Intervention de Thani Mohamed Soilihi

Réunion du 22 février 2018 à 14h30
Exécution des peines des auteurs de violences conjugales — Discussion et retrait d'une proposition de loi

Photo de Thani Mohamed SoilihiThani Mohamed Soilihi :

Monsieur le président, madame la ministre, mes chers collègues, dans notre pays, en 2016, 157 personnes ont trouvé la mort, victimes de la violence de leurs partenaires ou ex-partenaires. Parmi ces victimes, 78 % étaient des femmes.

La même année, près de 87 % des victimes ayant déposé plainte pour coups et blessures volontaires de la part d’un conjoint ou d’un ex-conjoint étaient également des femmes.

Il est important de préciser que nous sommes probablement très en deçà de la réalité, car les enquêtes dites de « victimation » ont montré que 14 % seulement des victimes de violences conjugales déposent plainte.

Force est de constater, chaque année, la prévalence du nombre de femmes touchées et l’augmentation du nombre de victimes de violences conjugales. Autre constat : les violences conjugales sont plus nombreuses outre-mer qu’en métropole, selon ce qu’indique le CESE dans un rapport remis au Gouvernement le 20 décembre dernier et que mon excellent collègue Guillaume Arnell vient de citer. Outre-mer, on dénombre jusqu’à huit fois plus d’agressions physiques contre les femmes qu’en métropole et également huit fois plus d’agressions sexuelles contre les femmes commises par le conjoint.

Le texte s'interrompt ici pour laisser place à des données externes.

(** * oc_utils: locating the provenance graph of an entity

    A shallow embedding of [get_provenance_graph] (src/oc_utils/src.py) and
    the properties its specification states about it.

    Modelling choices.
    - A Python [str] is a [string]: a sequence of code points below 256
      (Latin-1), on which the built-ins below agree with CPython.  [int()]
      has the interpreter's default limit of 4300 digits
      (sys.int_info.default_max_str_digits).
    - Exceptions are values of [exn]; a computation that may raise has a
      type [result A], sequenced with [do x <- c ;; k].
    - The directory tree is an immutable [node]; a path is modelled by what
      the operating system finds at it ([path]).
    - A [for] loop is [for_each], whose body says how control leaves each
      iteration ([flow]): to the next item, by [break], or by [return]. *)

From Stdlib Require Import ZArith NArith List String Ascii Bool Lia SpecFloat.
From Stdlib Require Import Sorted Permutation.
Import ListNotations.
Set Warnings "-register-all".
Open Scope string_scope.
Open Scope list_scope.
Open Scope Z_scope.

(** ** Exceptions and results *)

Inductive exn : Set :=
| ValueError | KeyError | TypeError
| FileNotFoundError | NotADirectoryError | IsADirectoryError
| BadZipFile | JSONDecodeError | UnicodeDecodeError
| OtherError (class_name : string).

Inductive result (A : Type) : Type :=
| Ok (a : A)
| Raise (e : exn).
Arguments Ok {A} a.
Arguments Raise {A} e.

Definition bind {A B : Type} (c : result A) (k : A -> result B) : result B :=
  match c with
  | Ok a => k a
  | Raise e => Raise e
  end.

Notation "'do' x <- c ;; k" := (bind c (fun x => k))
  (at level 10, x name, c at level 100, k at level 200).

(** [[f(x) for x in l]], stopping at the first exception. *)
Fixpoint mapM {A B : Type} (f : A -> result B) (l : list A) : result (list B) :=
  match l with
  | [] => Ok []
  | x :: l' => do y <- f x ;; do ys <- mapM f l' ;; Ok (y :: ys)
  end.

(** ** Python strings *)

Module Str.

Definition code (c : ascii) : N := N_of_ascii c.

(** [s.split(sep)] for a one-character separator: never the empty list. *)
Fixpoint split (sep : ascii) (s : string) : list string :=
  match s with
  | EmptyString => [""]
  | String c r =>
      if Ascii.eqb c sep then "" :: split sep r
      else match split sep r with
           | h :: t => String c h :: t
           | [] => [String c ""]
           end
  end.

Fixpoint take (n : nat) (s : string) : string :=
  match n, s with
  | S n', String c r => String c (take n' r)
  | _, _ => ""
  end.

Fixpoint drop (n : nat) (s : string) : string :=
  match n, s with
  | S n', String _ r => drop n' r
  | _, _ => s
  end.

(** Index of the first occurrence of [c] in [s], if any. *)
Fixpoint index_of (c : ascii) (s : string) : option nat :=
  match s with
  | EmptyString => None
  | String d r =>
      if Ascii.eqb d c then Some O
      else match index_of c r with
           | Some i => Some (S i)
           | None => None
           end
  end.

(** [s.find(c, start)]: lowest index at or after [start], or -1. *)
Definition find (c : ascii) (start : nat) (s : string) : Z :=
  match index_of c (drop start s) with
  | Some i => Z.of_nat (start + i)
  | None => -1
  end.

(** [s[:stop]], with Python's treatment of negative and large bounds. *)
Definition slice_to (s : string) (stop : Z) : string :=
  let len := Z.of_nat (String.length s) in
  let stop' := if stop <? 0 then Z.max 0 (stop + len) else Z.min stop len in
  take (Z.to_nat stop') s.

Fixpoint startswith (s p : string) : bool :=
  match p, s with
  | EmptyString, _ => true
  | String a p', String b s' => Ascii.eqb a b && startswith s' p'
  | String _ _, EmptyString => false
  end.

(** [s.removeprefix(p)] *)
Definition removeprefix (s p : string) : string :=
  if startswith s p then drop (String.length p) s else s.

(** Decimal digits [0-9]: the only code points below 256 with a decimal
    value. *)
Definition is_decimal (c : ascii) : bool :=
  (48 <=? code c)%N && (code c <=? 57)%N.

(** Code points below 256 with the Unicode digit property: [0-9] and the
    superscripts U+00B2, U+00B3, U+00B9. *)
Definition is_digit (c : ascii) : bool :=
  is_decimal c || (code c =? 178)%N || (code c =? 179)%N || (code c =? 185)%N.

Fixpoint all_chars (p : ascii -> bool) (s : string) : bool :=
  match s with
  | EmptyString => true
  | String c r => p c && all_chars p r
  end.

(** [s.isdigit()] and [s.isdecimal()]: false on the empty string. *)
Definition isdigit (s : string) : bool :=
  match s with
  | EmptyString => false
  | _ => all_chars is_digit s
  end.

Definition isdecimal (s : string) : bool :=
  match s with
  | EmptyString => false
  | _ => all_chars is_decimal s
  end.

(** *** [int(s)]

    CPython first maps the string to ASCII
    (_PyUnicode_TransformDecimalAndSpaceToASCII), then parses it in base
    10 (PyLong_FromString). *)

(** Py_ISSPACE: the whitespace of the C parser. *)
Definition Py_ISSPACE (c : ascii) : bool :=
  ((9 <=? code c)%N && (code c <=? 13)%N) || (code c =? 32)%N.

(** Py_UNICODE_ISSPACE on code points below 256. *)
Definition Py_UNICODE_ISSPACE (c : ascii) : bool :=
  Py_ISSPACE c
  || ((28 <=? code c)%N && (code c <=? 31)%N)
  || (code c =? 133)%N || (code c =? 160)%N.

(** Code points below 127 are kept, other whitespace becomes a space, and
    the first other character becomes a question mark that ends the
    string. *)
Fixpoint to_ascii (s : string) : string :=
  match s with
  | EmptyString => ""
  | String c r =>
      if (code c <? 127)%N then String c (to_ascii r)
      else if Py_UNICODE_ISSPACE c then String " " (to_ascii r)
      else "?"
  end.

Au-delà de l’éloquence de ces chiffres, ce sont des drames, souvent familiaux, qui se jouent, comme l’actualité récente nous l’a tristement rappelé.

Il s’agit d’un sujet éminemment sensible et la lutte contre les violences conjugales est un combat largement partagé.

Cependant, mon groupe ne peut souscrire à la présente proposition de loi, dont les auteurs ont le mérite d’avoir porté ce sujet très sensible au débat, et ce pour des raisons qui ont été rappelées précédemment et que j’évoquerai rapidement.

Tout d’abord, je suis hostile aux lois d’exception, qui ne prennent en compte ni le principe de proportionnalité ni celui d’individualisation des peines.

Ensuite, je considère, comme Mme la garde des sceaux et Mme la rapporteur, que les dispositions contenues dans ce texte seront contre-productives pour prévenir la récidive. Par ailleurs, celles-ci pourraient avoir pour conséquence d’inciter les juges à prononcer des peines plus faibles pour prévoir des aménagements ab initio, ce qui, vous en conviendrez, madame Laborde, aurait l’effet inverse de celui que vous recherchez.

En outre, j’attire l’attention sur le fort risque d’inconstitutionnalité qui pèse sur de telles dispositions.

Enfin, j’observe que la dénonciation des violences conjugales reste encore, en maints endroits et en diverses circonstances, un sujet tabou.

Je crains que la solution pour lutter contre ce type de violences ne relève moins du durcissement du régime des peines que de l’amélioration de l’application du droit existant et de la prévention.